### [PROBLEM TO SOLVE]
Tally the lines below that include "Fixpoint" and give only the total.

Saved data entries:

(** * Kiro MCP Manager: the recommendation loader, the configuration
      writer, the group/toggle commands and the hook initializer

    A shallow embedding of [src/serverLoader.ts], of [src/extension.ts]
    (the configuration functions, the server view, the commands, the
    environment file and the check of [.gitignore]) and of
    [src/hookManager.ts], followed by the properties the design document
    states about them and by further properties of the code.

    Conventions of the embedding.
    - A JavaScript string is a [string]; its 8-bit characters are read as the
      code units U+0000..U+00FF.
    - A JSON object used as a dictionary ([Record<string, T>]) is a
      [gmap string T] of its own properties. The names the bundled catalog
      and the groups give are taken not to be names every object inherits
      ([constructor], [toString], ...); where a name comes from outside (the
      identifiers of a recommendation) the inherited members are part of the
      lookup ([Js.inherited]).
    - A file is described by what reading and parsing it yields ([File]);
      [JSON.parse (JSON.stringify v)] is [v].
    - Functions that touch the file system or the IDE run in the monad [M]
      over a [World]; an exception is the result [Thrown].
    - Values the TypeScript signatures exclude (a catalog entry that is not an
      object, a non-string environment value) are outside the model; the
      guards that only such values can trigger are named in comments. The
      module [Unchecked] has the two merges of environment variables without
      this restriction on the workspace values. *)

From Stdlib Require Import Ascii ZArith.
From Stdlib Require String.
From stdpp Require Import base option list gmap fin_maps strings.

Local Open Scope Z_scope.
Local Open Scope nat_scope.

(** ** JavaScript strings *)

Module JsString.

(** The characters [String.prototype.trim] removes and the regular
    expression class [\s] matches, as far as they are below U+0100:
    TAB, LF, VT, FF, CR, SPACE and NBSP. *)
Definition isWhiteSpace (c : ascii) : bool :=
  let n := nat_of_ascii c in
  (Nat.leb 9 n && Nat.leb n 13) || Nat.eqb n 32 || Nat.eqb n 160.

Fixpoint trimStart (s : string) : string :=
  match s with
  | EmptyString => EmptyString
  | String c rest => if isWhiteSpace c then trimStart rest else s
  end.

Fixpoint trimEnd (s : string) : string :=
  match s with
  | EmptyString => EmptyString
  | String c rest =>
      match trimEnd rest with
      | EmptyString => if isWhiteSpace c then EmptyString else String c EmptyString
      | kept => String c kept
      end
  end.

(** [s.trim()] *)
Definition trim (s : string) : string := trimEnd (trimStart s).

(** [s === ''] *)
Definition isEmpty (s : string) : bool := String.eqb s "".

(** [s.trim() === ''] *)
Definition isBlank (s : string) : bool := isEmpty (trim s).

(** [Some rest] when [s] is [prefix] followed by [rest]. *)
Fixpoint dropPrefix (prefix s : string) : option string :=
  match prefix, s with
  | EmptyString, _ => Some s
  | String a prefix', String b s' =>
      if Ascii.eqb a b then dropPrefix prefix' s' else None
  | String _ _, EmptyString => None
  end.

(** [s.replace(/^Default:\s*/, '')]: the label and every white-space
    character that follows it. *)
Definition replaceDefaultLabel (s : string) : string :=
  match dropPrefix "Default:" s with
  | Some rest => trimStart rest
  | None => s
  end.
(** * GemRB text layout: TextSpan and TextContainer

    A shallow embedding of [gemrb/core/TextContainer.cpp] and a
    verification of its layout properties.

    Conventions of the embedding.
    - Coordinates and dimensions are integers ([Z]).  [Region.h], which
      fixes their machine widths, is not part of the sources at hand, so no
      wrap-around is modelled.
    - A pointer to a [TextSpan] is an address ([SpanPtr], a natural number, [NULL] is
      [0]); the span objects live in a [Heap].
    - An iterator of the [std::list] of spans is an index into the list,
      [spans.end()] being its length.
    - A failed [assert] and an undefined iterator operation give [Abort];
      the [do ... while] of the layout is run on fuel and gives [OutOfFuel]
      when the fuel does not suffice.
    - Reference counting of palettes and sprites ([acquire]/[release]) has
      no influence on layout and is left out. *)

From Stdlib Require Import ZArith List Bool Lia String PeanoNat.
Import ListNotations.
Local Open Scope Z_scope.

(* ================================================================== *)
(** * Geometry ([Region.h]) *)

Module Point.
Record t : Type := mk { x : Z; y : Z }.
End Point.

Module Size.
Record t : Type := mk { w : Z; h : Z }.

(** Modelled from the spec: [Size::IsEmpty] is declared in [Region.h],
    which is missing from the sources.  A size is empty when it encloses
    no area, that is when one of its dimensions is zero (or negative): such
    a frame is "unset" and a render sizes its zero dimensions to fit. *)
Definition IsEmpty (s : t) : bool := (w s <=? 0) || (h s <=? 0).
End Size.

Module Region.
Record t : Type := mk { x : Z; y : Z; w : Z; h : Z }.

(** [Region()] : the default region, all fields zero.  The layout loop
    relies on it ([else if (layoutRgn.w)] must fail the first time). *)
Definition zero : t := mk 0 0 0 0.

(** [Region(const Point&, const Size&)] *)
Definition make (p : Point.t) (s : Size.t) : t :=
  mk (Point.x p) (Point.y p) (Size.w s) (Size.h s).

(** [Region::Dimensions()] *)
Definition Dimensions (r : t) : Size.t := Size.mk (w r) (h r).

(** Modelled from the spec: [Region::PointInside] is defined in
    [Region.cpp], which is missing from the sources.  "Rectangle contains
    the point": a rectangle [(x,y)-(x+w,y+h)] covers the columns
    [x .. x+w-1] and the rows [y .. y+h-1]. *)
Definition PointInside (r : t) (p : Point.t) : bool :=
  (x r <=? Point.x p) && (Point.x p <? x r + w r) &&
  (y r <=? Point.y p) && (Point.y p <? y r + h r).

(** Modelled from the spec: [Region::InsideRegion] is defined in
    [Region.cpp], which is missing from the sources.  [InsideRegion r rgn]
    is [r.InsideRegion(rgn)]: [r] is "fully contained by" [rgn]. *)
Definition InsideRegion (r rgn : t) : bool :=
  (x rgn <=? x r) && (x r + w r <=? x rgn + w rgn) &&
  (y rgn <=? y r) && (y r + h r <=? y rgn + h rgn).

(** Modelled from the spec: [Region::IntersectsRegion] is defined in
    [Region.cpp], which is missing from the sources.  Two rectangles
    "overlap" when they share a pixel; rectangles that only touch along an
    edge do not (the spec places a span at [(0,40)-(250,60)] right below
    one at [(0,20)-(100,40)]). *)
Definition IntersectsRegion (r rgn : t) : bool :=
  (x r <? x rgn + w rgn) && (x rgn <? x r + w r) &&
  (y r <? y rgn + h rgn) && (y rgn <? y r + h r).
End Region.

(* ================================================================== *)
(** * Collaborators of a span: sprite and font ([Sprite2D.h], [Font.h]) *)

(** The part of a [Sprite2D] the span reads. *)
Record Sprite2D : Type := mkSprite { Width : Z; Height : Z }.

(** A [Font] as the span sees it: the two methods declared in [Font.h]
    that [TextContainer.cpp] calls.  Their bodies ([Font.cpp]) are not
    among the sources, so a font is any pair of such functions.
    [RenderTextAsSprite] takes the text, the requested size and the
    alignment byte. *)
Record Font : Type := mkFont {
  RenderTextAsSprite : string -> Size.t -> Z -> Sprite2D;
  StringSize : string -> Size.t
}.
(** * pyglmnet examples: the Poisson mean function and the elastic-net penalty

    A shallow embedding of the numerical definitions of
    [examples/plot_glmnet.py] ([qu], [lmb], [penalty]) and of the
    regularisation path built in [examples/plot_poisson.py]
    ([reg_lambda]).

    Three readings of NumPy's [float64] are used, from the coarsest to the
    finest.  In the first part scalars are real numbers: [np.exp],
    [np.log], [np.dot] and [np.linalg.norm] are the mathematical functions
    they compute.  [Module Binary64] keeps, in addition, the exponent range
    of the binary64 format, to study overflow.  [Module Float64] keeps the
    range and the 53 bits of precision: every operation rounds its exact
    result to the nearest float, ties to even. *)

From Stdlib Require Import Reals Lra Lia List ZArith Permutation.
Import ListNotations.

Open Scope R_scope.

(** ** NumPy arrays of rank 0, 1 and 2 *)

Inductive ndarray : Type :=
| Scalar (r : R)
| Vector (v : list R)
| Matrix (m : list (list R)).

(** A universal function applies its scalar kernel to every element. *)
Definition ufunc (f : R -> R) (a : ndarray) : ndarray :=
  match a with
  | Scalar r => Scalar (f r)
  | Vector v => Vector (map f v)
  | Matrix m => Matrix (map (map f) m)
  end.

Definition np_exp : ndarray -> ndarray := ufunc exp.
Definition np_log : ndarray -> ndarray := ufunc ln.

(** [c + a] for a Python scalar [c]: the scalar is broadcast. *)
Definition scalar_add (c : R) : ndarray -> ndarray := ufunc (Rplus c).

Fixpoint sum_list (l : list R) : R :=
  match l with
  | [] => 0
  | x :: t => x + sum_list t
  end.

(** Inner product of two vectors; [None] stands for the [ValueError]
    NumPy raises when the shapes are not aligned. *)
Fixpoint inner (x beta : list R) : option R :=
  match x, beta with
  | [], [] => Some 0
  | a :: x', b :: beta' =>
      match inner x' beta' with
      | Some s => Some (a * b + s)
      | None => None
      end
  | _, _ => None
  end.

Fixpoint matvec (m : list (list R)) (beta : list R) : option (list R) :=
  match m with
  | [] => Some []
  | row :: m' =>
      match inner row beta, matvec m' beta with
      | Some s, Some t => Some (s :: t)
      | _, _ => None
      end
  end.

(** [np.dot(x, beta)] for a vector [beta]: a product by a scalar, an inner
    product, or a matrix-vector product, after the rank of [x]. *)
Definition np_dot (x : ndarray) (beta : list R) : option ndarray :=
  match x with
  | Scalar c => Some (Vector (map (Rmult c) beta))
  | Vector v => option_map Scalar (inner v beta)
  | Matrix m => option_map Vector (matvec m beta)
  end.

(** ** plot_glmnet.py *)

(** [np.spacing(1)]: the distance from 1.0 to the next float64. *)
Definition eps : R := / 2 ^ 52.

(** [qu(z)] on one real number. *)
Definition qu (z : R) : R := ln (1 + eps + exp z).

(** [qu(z)] on an array, as the source writes it. *)
Definition qu_nd (z : ndarray) : ndarray :=
  np_log (scalar_add (1 + eps) (np_exp z)).

(** The softplus of the documentation, without the epsilon. *)
Definition softplus (z : R) : R := ln (1 + exp z).

Definition lmb (beta0 : R) (beta : list R) (x : ndarray) : option ndarray :=
  match np_dot x beta with
  | Some d =>
      let z := scalar_add beta0 d in
      Some (np_log (scalar_add (1 + eps) (np_exp z)))
  | None => None
  end.

(** [np.linalg.norm(beta, ord)] for a vector [beta] and [ord] 1 or 2. *)
Definition norm1 (beta : list R) : R := sum_list (map Rabs beta).
Definition norm2 (beta : list R) : R := sqrt (sum_list (map Rsqr beta)).

Definition penalty (alpha : R) (beta : list R) : R :=
  0.5 * (1 - alpha) * norm2 beta + alpha * norm1 beta.

(** The elastic-net penalty as the documentation of [penalty] writes it:
    [(1 - alpha) * 1/2 * ||beta||_2^2 + alpha * ||beta||_1]. *)
Definition penalty_doc (alpha : R) (beta : list R) : R :=
  (1 - alpha) * (1 / 2) * (norm2 beta) ^ 2 + alpha * norm1 beta.

(** ** plot_poisson.py *)

(** [np.linspace(start, stop, num)] with the endpoint included: the samples
    are [i * step + start] and the last one is set to [stop]. *)
Definition linspace (start stop : R) (num : nat) : list R :=
  match num with
  | O => []
  | 1%nat => [start]
  | S div =>
      let step := (stop - start) / INR div in
      map (fun i => INR i * step + start) (seq 0 div) ++ [stop]
  end.

(** [np.logspace(start, stop, num, base=base)] is [base ** linspace(...)]. *)
Definition logspace (start stop : R) (num : nat) (base : R) : list R :=
  map (Rpower base) (linspace start stop num).

Definition reg_lambda : list R :=
  logspace (ln 0.5) (ln 0.01) 10 (exp 1).
(** * nw: an NNTP article retriever (nw.go)

    A shallow embedding of the retrieval engine of [nw.go]
    ([getRecentArticles], [fetchArticle], [parseDate], the bookmark
    bookkeeping) together with the library functions it calls, and the
    properties of the engine stated over that embedding.

    Conventions.
    - A Go [string] is a sequence of bytes: [list ascii].
    - A Go [int] is a 64-bit two's complement integer (amd64, arm64): a [Z]
      in [[MinInt, MaxInt]]; every addition of the source is written with
      its wrap-around ([Int.add], [Int.sub], [Int.neg]).
    - The connection is the sequence of bytes the server delivers through
      the [bufio.Reader] of [getRecentArticles], and the commands written
      to it; standard error and the state file are logged in the same
      chronological [trace].
    - [time.Time] is the instant it denotes; the [time] package
      ([time.Now], [Time.AddDate], [time.Parse]), [filepath.Join] and
      the outcome of [os.WriteFile] are parameters of the model
      ([Env]). *)

From Stdlib Require Import ZArith List Ascii String Lia Bool Sorted.
From Stdlib Require DecimalString.
From stdpp Require Import gmap strings list sorting.

Local Open Scope Z_scope.

Abbreviation gostring := (list ascii) (only parsing).

(** A string literal of the source, as bytes. *)
Definition lit (s : string) : gostring := list_ascii_of_string s.
Arguments lit : simpl never.

Definition TAB : ascii := "009"%char.
Definition LF : ascii := "010"%char.
Definition CR : ascii := "013"%char.
Definition CRLF : gostring := [CR; LF].

(** The line [".\r\n"] that ends a multi-line response. *)
Definition terminator : gostring := "."%char :: CRLF.

(** ** Go's [int] *)

Module Int.

Definition MaxInt : Z := 2 ^ 63 - 1.
Definition MinInt : Z := - 2 ^ 63.

Definition in_range (z : Z) : Prop := MinInt <= z <= MaxInt.

Definition wrap (z : Z) : Z := (z + 2 ^ 63) mod 2 ^ 64 - 2 ^ 63.

Definition add (a b : Z) : Z := wrap (a + b).
Definition sub (a b : Z) : Z := wrap (a - b).
Definition neg (a : Z) : Z := wrap (- a).

End Int.

(** ** Package [strings] *)

Module GoStrings.

(** [strings.HasPrefix(s, prefix)] *)
Fixpoint HasPrefix (s pre : gostring) {struct pre} : bool :=
  match pre, s with
  | [], _ => true
  | _ :: _, [] => false
  | p :: pre', c :: s' => Ascii.eqb c p && HasPrefix s' pre'
  end.

Arguments HasPrefix : simpl never.

(** [strings.Split(s, sep)] for a separator of one byte. The result is
    never empty: a string without the separator is its only field. *)
Fixpoint Split (s : gostring) (sep : ascii) : list gostring :=
  match s with
  | [] => [[]]
  | c :: s' =>
      if Ascii.eqb c sep then [] :: Split s' sep
      else match Split s' sep with
           | f :: fs => (c :: f) :: fs
           | [] => [[c]]
           end
  end.

(** [strings.Index(s, substr)]: the first position of [substr], or -1. *)
Fixpoint Index (s sub : gostring) : Z :=
  if HasPrefix s sub then 0
  else match s with
       | [] => -1
       | _ :: s' => let i := Index s' sub in if i <? 0 then -1 else i + 1
       end.

(** UTF-8 encoding of a code point below U+10000. *)
Definition utf8 (cp : N) : gostring :=
  let b (n : N) := ascii_of_N n in
  if (cp <? 128)%N then [b cp]
  else if (cp <? 2048)%N then [b (192 + cp / 64); b (128 + cp mod 64)]%N
  else [b (224 + cp / 4096); b (128 + (cp / 64) mod 64); b (128 + cp mod 64)]%N.

(** The code points of [unicode.White_Space], which [unicode.IsSpace]
    tests: U+0009..U+000D, U+0020, U+0085, U+00A0, U+1680,
    U+2000..U+200A, U+2028, U+2029, U+202F, U+205F, U+3000. *)
Definition White_Space : list N :=
  [9; 10; 11; 12; 13; 32; 133; 160; 5760;
   8192; 8193; 8194; 8195; 8196; 8197; 8198; 8199; 8200; 8201; 8202;
   8232; 8233; 8239; 8287; 12288]%N.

### [ANSWER TO THE PROBLEM]
9